Records for the task:
───

(** * TeXPen: the resumable, chunked model downloader

    A shallow embedding of [services/downloader/v2/ChunkStore.ts],
    [services/downloader/v2/DownloadJob.ts], the scheduler
    ([v2/DownloadScheduler], the variant with a quota handler) and the
    [DownloadManager] that finalises a download into the Cache API.

    Numbers are JavaScript numbers restricted to the integers ([Z]) with an
    explicit [NaN]; blobs and [Uint8Array]s are byte lists; the two IndexedDB
    object stores and the Cache API cache are finite maps.  Asynchronous code
    is modelled by explicit state passing: a job runs against the store and
    returns the new store (the scheduler serialises the runs for one URL),
    and the scheduler is a transition system whose events are the calls of
    [download] and the settling of a running job.

    The browser is modelled as far as the code depends on it: [fetch] is a
    function from the request to a rejection or a response whose body is a
    list of reads that ends normally or with an error; an IndexedDB
    transaction either commits or aborts as a whole, and aborts with
    [QuotaExceededError] when the chunk table would outgrow the origin's
    quota; [cache.put] stores a response or rejects when its body stream
    fails.  Wall-clock readings ([lastModified], the download speed) and the
    progress callbacks are left out: nothing else depends on them.

    The last part of the file embeds the earlier downloader as well:
    [services/downloader/db.ts] and the [DownloadManager] that fetches by
    itself and keeps its chunks in one record per URL. *)

From Stdlib Require Import ZArith Lia List String Ascii.
From stdpp Require Import base gmap strings list fin_maps pretty.

Open Scope Z_scope.

(** Bytes of a [Blob] or a [Uint8Array]. *)
Abbreviation Bytes := (list Byte.byte).

#[global] Instance byte_eq_dec : EqDecision Byte.byte.
Proof.
  intros a b. destruct (decide (Byte.to_N a = Byte.to_N b)) as [H|H].
  - left. apply (f_equal Byte.of_N) in H. rewrite !Byte.of_to_N in H. congruence.
  - right. congruence.
Defined.

(* ===================================================================== *)
(** ** JavaScript values used by the downloader *)
(* ===================================================================== *)
Module JS.

(** A JavaScript number: an integer or [NaN] (what [parseInt] returns on a
    string with no leading digits). *)
Inductive num : Type :=
| Num (z : Z)
| NaN.

#[global] Instance num_eq_dec : EqDecision num.
Proof. solve_decision. Defined.

(** [a + b] *)
Definition add (a b : num) : num :=
  match a, b with
  | Num x, Num y => Num (x + y)
  | _, _ => NaN
  end.

(** [a || 0] on numbers: [0] and [NaN] are falsy. *)
Definition or0 (a : num) : num :=
  match a with
  | Num z => Num z
  | NaN => Num 0
  end.

(** [a !== b] between numbers: [NaN] differs from everything. *)
Definition strict_ne (a b : num) : bool :=
  match a, b with
  | Num x, Num y => negb (x =? y)
  | _, _ => true
  end.

(** [a >= b] between numbers: every comparison with [NaN] is false. *)
Definition ge (a b : num) : bool :=
  match a, b with
  | Num x, Num y => y <=? x
  | _, _ => false
  end.

(** [String(n)] / [n.toString()] / template interpolation. *)
Definition toString (a : num) : string :=
  match a with
  | Num z => pretty z
  | NaN => "NaN"
  end.

(** Truthiness of a string: only the empty string is falsy. *)
Definition truthy (s : string) : bool :=
  match s with
  | EmptyString => false
  | String _ _ => true
  end.
(** The Provisioner's reports continue the status list it was handed. *)
Lemma run_phases_reports :
  forall phases status w,
  exists status' trace,
    run_phases phases status w =
      (Ok status', {| rows := rows w; log := log w ++ trace |})
    /\ actions trace = []
    /\ grows_by_one_line status (progress trace).
Proof.
  induction phases as [| [[start stop] task] phases IH]; intros status w.
  - exists status, []. split; [| split; [reflexivity | exact I]].
    cbn. rewrite app_nil_r. destruct w; reflexivity.
  - cbn [run_phases].
    unfold report_status, _report_status, bind, emit, ret. cbn [rows log].
    match goal with |- context [run_phases phases ?s ?w0] =>
      destruct (IH s w0) as (status' & trace & Hrun & Hact & Hgrow) end.
    cbn [rows log] in Hrun.
    exists status',
      (UpdateState (status ++ [(start ++ " " ++ task)%string])
       :: UpdateState ((status ++ [(start ++ " " ++ task)%string])
                       ++ [(stop ++ " " ++ task)%string])
       :: trace).
    split; [| split].
    + rewrite Hrun. do 2 f_equal. rewrite <- !app_assoc. reflexivity.
    + cbn. exact Hact.
    + cbn. split; [eexists; reflexivity |].
      split; [eexists; reflexivity | exact Hgrow].
Qed.

Lemma run_rejected :
  forall request w e errors warnings,
    validator request (rows w) = (e :: errors, warnings) ->
    create_account validator provisioner_phases to_dict request w =
      (Ok {| NewAccountResponse.status := NewAccountResponse.REJECTED;
             NewAccountResponse.errors := (e :: errors) ++ warnings |},
       {| rows := rows w; log := log w ++ validating |}).
Proof.
  intros request w e errors warnings Hv.
  unfold create_account, report_status, _report_status, validate_request,
    get_session, bind, emit, ret.
  cbn [rows log]. rewrite Hv. cbn. rewrite <- app_assoc. reflexivity.
Qed.

Lemma run_flagged :
  forall request w warning warnings,
    validator request (rows w) = ([], warning :: warnings) ->
    NewAccountRequest.handle_warnings request = WARNINGS_WARN ->
    create_account validator provisioner_phases to_dict request w =
      (Ok {| NewAccountResponse.status := NewAccountResponse.FLAGGED;
             NewAccountResponse.errors := warning :: warnings |},
       {| rows := rows w; log := log w ++ validating |}).
Proof.
  intros request w warning warnings Hv Hmode.
  unfold create_account, report_status, _report_status, validate_request,
    get_session, bind, emit, ret.
  cbn [rows log]. rewrite Hv, Hmode. cbn. rewrite <- app_assoc. reflexivity.
Qed.

Lemma run_submitted :
  forall request w warning warnings,
    validator request (rows w) = ([], warning :: warnings) ->
    NewAccountRequest.handle_warnings request = WARNINGS_SUBMIT ->
    fits_columns (with_id (StoredNewAccountRequest.from_request request)
                          (next_id (rows w))) = true ->
    existsb (has_user_name (NewAccountRequest.user_name request)) (rows w)
    = false ->
    let stored :=
      with_id (StoredNewAccountRequest.from_request request)
              (next_id (rows w)) in
    create_account validator provisioner_phases to_dict request w =
      (Ok {| NewAccountResponse.status := NewAccountResponse.PENDING;
             NewAccountResponse.errors := warning :: warnings |},
       {| rows := rows w ++ [stored];
          log := log w ++ validating ++
            [UpdateState ["Validating account request";
                          "Validated account request";
                          "Submitting account for staff approval"];
             SqlInsert stored;
             DispatchEvent "ocflib.account_submitted"
               (dict_set (to_dict request) "reasons"
                         (PyList (warning :: warnings)));
             UpdateState ["Validating account request";
                          "Validated account request";
                          "Submitting account for staff approval";
                          "Submitted account for staff approval"]] |}).
Proof.
  intros request w warning warnings Hv Hmode Hfits Hfree stored.
  unfold create_account, report_status, _report_status, validate_request,
    get_session, session_add, session_commit, dispatch_event, bind, emit, ret.
  cbn [rows log]. rewrite Hv, Hmode.
  cbn [truthy app session_new session_deleted flush_new flush_deleted
       result_bind rows log].
  unfold sql_insert.
  change (assign_id (rows w) (StoredNewAccountRequest.from_request request))
    with (with_id (StoredNewAccountRequest.from_request request)
                  (next_id (rows w))).
  change (existsb (same_user_name (StoredNewAccountRequest.from_request request))
                  (rows w))
    with (existsb (has_user_name (NewAccountRequest.user_name request)) (rows w)).
  rewrite Hfits, Hfree. cbn. rewrite <- !app_assoc. reflexivity.
Qed.

(** The two ways the INSERT of a submission is refused. *)
Lemma run_refused :
  forall request w warning warnings,
    validator request (rows w) = ([], warning :: warnings) ->
    NewAccountRequest.handle_warnings request = WARNINGS_SUBMIT ->
    fits_columns (with_id (StoredNewAccountRequest.from_request request)
                          (next_id (rows w))) = true ->
    existsb (has_user_name (NewAccountRequest.user_name request)) (rows w)
    = true ->
    create_account validator provisioner_phases to_dict request w =
      (Raise IntegrityError,
       {| rows := rows w;
          log := log w ++ validating ++
            [UpdateState ["Validating account request";
                          "Validated account request";
                          "Submitting account for staff approval"]] |}).
Proof.
  intros request w warning warnings Hv Hmode Hfits Htaken.
  unfold create_account, report_status, _report_status, validate_request,
    get_session, session_add, session_commit, dispatch_event, bind, emit, ret.
  cbn [rows log]. rewrite Hv, Hmode.
  cbn [truthy app session_new session_deleted flush_new flush_deleted
       result_bind rows log].
  unfold sql_insert.
  change (assign_id (rows w) (StoredNewAccountRequest.from_request request))
    with (with_id (StoredNewAccountRequest.from_request request)
                  (next_id (rows w))).
  change (existsb (same_user_name (StoredNewAccountRequest.from_request request))
                  (rows w))
    with (existsb (has_user_name (NewAccountRequest.user_name request)) (rows w)).
  rewrite Hfits, Htaken. cbn. rewrite <- !app_assoc. reflexivity.
Qed.

Lemma run_misfit :
  forall request w warning warnings,
    validator request (rows w) = ([], warning :: warnings) ->
    NewAccountRequest.handle_warnings request = WARNINGS_SUBMIT ->
    fits_columns (with_id (StoredNewAccountRequest.from_request request)
                          (next_id (rows w))) = false ->
    create_account validator provisioner_phases to_dict request w =
      (Raise DataError,
       {| rows := rows w;
          log := log w ++ validating ++
            [UpdateState ["Validating account request";
                          "Validated account request";
                          "Submitting account for staff approval"]] |}).
Proof.
  intros request w warning warnings Hv Hmode Hfits.
  unfold create_account, report_status, _report_status, validate_request,
    get_session, session_add, session_commit, dispatch_event, bind, emit, ret.
  cbn [rows log]. rewrite Hv, Hmode.
  cbn [truthy app session_new session_deleted flush_new flush_deleted
       result_bind rows log].
  unfold sql_insert.
  change (assign_id (rows w) (StoredNewAccountRequest.from_request request))
    with (with_id (StoredNewAccountRequest.from_request request)
                  (next_id (rows w))).
  rewrite Hfits. cbn. rewrite <- !app_assoc. reflexivity.
Qed.

Lemma run_created :
  forall request w warnings,
    validator request (rows w) = ([], warnings) ->
    warnings = [] \/
    (NewAccountRequest.handle_warnings request <> WARNINGS_SUBMIT /\
     NewAccountRequest.handle_warnings request <> WARNINGS_WARN) ->
    exists reported,
      create_account validator provisioner_phases to_dict request w =
        (Ok {| NewAccountResponse.status := NewAccountResponse.CREATED;
               NewAccountResponse.errors := [] |},
         {| rows := rows w;
            log := log w ++ validating ++ [Provision request] ++ reported ++
                   [DispatchEvent "ocflib.account_created" (to_dict request)] |})
      /\ actions reported = []
      /\ grows_by_one_line
           ["Validating account request"; "Validated account request"]
           (progress reported).
Proof.
  intros request w warnings Hv Hmode.
  assert (Hfall :
    (if truthy warnings then
       match NewAccountRequest.handle_warnings request with
       | WARNINGS_SUBMIT => false
       | WARNINGS_WARN => false
       | _ => true
       end
     else true) = true).
  { destruct Hmode as [-> | [Hs Hw]]; [reflexivity |].
    destruct (truthy warnings); [| reflexivity].
    destruct (NewAccountRequest.handle_warnings request); congruence. }
  unfold create_account, report_status, _report_status, validate_request,
    get_session, real_create_account, dispatch_event, bind, emit, ret.
  cbn [rows log]. rewrite Hv. cbn [truthy app].
  destruct (truthy warnings);
    [destruct (NewAccountRequest.handle_warnings request);
     try discriminate Hfall |];
    cbn [rows log];
    match goal with |- context [run_phases _ ?s ?w0] =>
      destruct (run_phases_reports (provisioner_phases request) s w0)
        as (status' & reported & Hrun & Hact & Hgrow) end;
    cbn [rows log] in Hrun; rewrite Hrun; cbn [rows log];
    exists reported;
    (split; [unfold validating; rewrite <- !app_assoc; reflexivity
            | split; [exact Hact | exact Hgrow]]).
Qed.
(** * Trelica audit-log puller: a shallow embedding of [audit-logs/index.js]

    The development follows the source file top-down: the JavaScript
    values the class touches, the host functions it calls ([Date],
    [encodeURIComponent], [Buffer], [fs], [fetch], [console]), the class
    [TrelicaLogPuller] with its constructor and its six methods, and then
    the properties of the synchronisation loop.  The loading of [.env]
    files and [main], which only builds the configuration, are left out.

    A method is a function from the state of the instance and of the
    world to an outcome and a new state.  The world holds the files, the
    clock, the two HTTP endpoints and the trace of what the process did;
    [while (hasMore)] runs on fuel, one unit per pass. *)

From Stdlib Require Import ZArith Ascii String List Lia DecimalString DecimalZ.
From stdpp Require Import base option gmap strings list.

Local Open Scope Z_scope.
Local Set Warnings "-register-all".

(** ** JavaScript values *)

(** Values that travel through JSON.  A number is kept as the text
    [Number.prototype.toString] gives for it, which is also how
    [JSON.stringify] prints it. *)
Inductive JSON : Type :=
| JNull
| JBool (b : bool)
| JNum (text : string)
| JStr (s : string)
| JArr (items : list JSON)
| JObj (fields : list (string * JSON)).

(** A JavaScript value that came out of JSON or is [undefined] ([None]). *)
Definition JsVal : Type := option JSON.

Definition undefined : JsVal := None.

#[global] Instance JSON_inhabited : Inhabited JSON := populate JNull.

Definition string_of_Z (z : Z) : string := NilZero.string_of_int (Z.to_int z).

Definition string_of_nat (n : nat) : string := string_of_Z (Z.of_nat n).

Definition string_eqb (a b : string) : bool := bool_decide (a = b).

(** [ToBoolean].  The only falsy number JSON can carry is zero, which
    prints as [0]. *)
Definition json_truthy (v : JSON) : bool :=
  match v with
  | JNull => false
  | JBool b => b
  | JNum t => negb (string_eqb t "0")
  | JStr s => negb (string_eqb s EmptyString)
  | JArr _ | JObj _ => true
  end.

Definition truthy (v : JsVal) : bool :=
  match v with
  | None => false
  | Some j => json_truthy j
  end.

(** [ToString], as a template literal applies it.  An array joins its
    elements with commas, printing [null] elements as nothing. *)
Fixpoint json_toString (v : JSON) : string :=
  match v with
  | JNull => "null"
  | JBool true => "true"
  | JBool false => "false"
  | JNum t => t
  | JStr s => s
  | JArr items =>
      String.concat ","
        (List.map (fun x => match x with JNull => EmptyString | _ => json_toString x end) items)
  | JObj _ => "[object Object]"
  end.

Definition js_toString (v : JsVal) : string :=
  match v with
  | None => "undefined"
  | Some j => json_toString j
  end.

(** Own-property lookup on the object a JSON text parsed to. *)
Fixpoint assoc (name : string) (fields : list (string * JSON)) : JsVal :=
  match fields with
  | [] => None
  | (k, v) :: rest => if string_eqb k name then Some v else assoc name rest
  end.

(** [v.name] for a name no built-in prototype defines: [None] is the
    TypeError of reading a property of [null]. *)
Definition get_prop (v : JSON) (name : string) : option JsVal :=
  match v with
  | JNull => None
  | JObj fields => Some (assoc name fields)
  | _ => Some undefined
  end.

(** An object literal as [JSON.stringify] sees it: a property whose value
    is [undefined] is left out. *)
Definition object_literal (props : list (string * JsVal)) : JSON :=
  JObj (omap (fun kv => match snd kv with
                        | Some v => Some (fst kv, v)
                        | None => None
                        end) props).

(** ** Host functions *)

(** *** Date (ECMAScript time values, milliseconds since the epoch) *)
Module JsDate.

Definition msPerDay : Z := 86400000.
Definition msPerHour : Z := 3600000.
Definition msPerMinute : Z := 60000.
Definition msPerSecond : Z := 1000.

Definition Day (t : Z) : Z := t / msPerDay.
Definition TimeWithinDay (t : Z) : Z := t mod msPerDay.

Definition isLeapYear (y : Z) : bool :=
  (y mod 4 =? 0) && (negb (y mod 100 =? 0) || (y mod 400 =? 0)).

Definition DaysInYear (y : Z) : Z := if isLeapYear y then 366 else 365.

Definition DayFromYear (y : Z) : Z :=
  365 * (y - 1970) + (y - 1969) / 4 - (y - 1901) / 100 + (y - 1601) / 400.

(** The year a day number falls in: the largest [y] with
    [DayFromYear y <= d].  The proportional guess is off by at most one. *)
Definition YearFromDay (d : Z) : Z :=
  let y0 := 1970 + (400 * d) / 146097 in
  if d <? DayFromYear y0 then y0 - 1
  else if DayFromYear (y0 + 1) <=? d then y0 + 1
  else y0.

Definition YearFromTime (t : Z) : Z := YearFromDay (Day t).

Definition InLeapYear (t : Z) : Z :=
  if isLeapYear (YearFromTime t) then 1 else 0.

───

About this exercise: Each line of the entries where the string "that" occurs should be shown.

Result of this exercise:
    [DownloadManager] that finalises a download into the Cache API.
    list of reads that ends normally or with an error; an IndexedDB
    [services/downloader/db.ts] and the [DownloadManager] that fetches by
(** Values that travel through JSON.  A number is kept as the text
(** A JavaScript value that came out of JSON or is [undefined] ([None]). *)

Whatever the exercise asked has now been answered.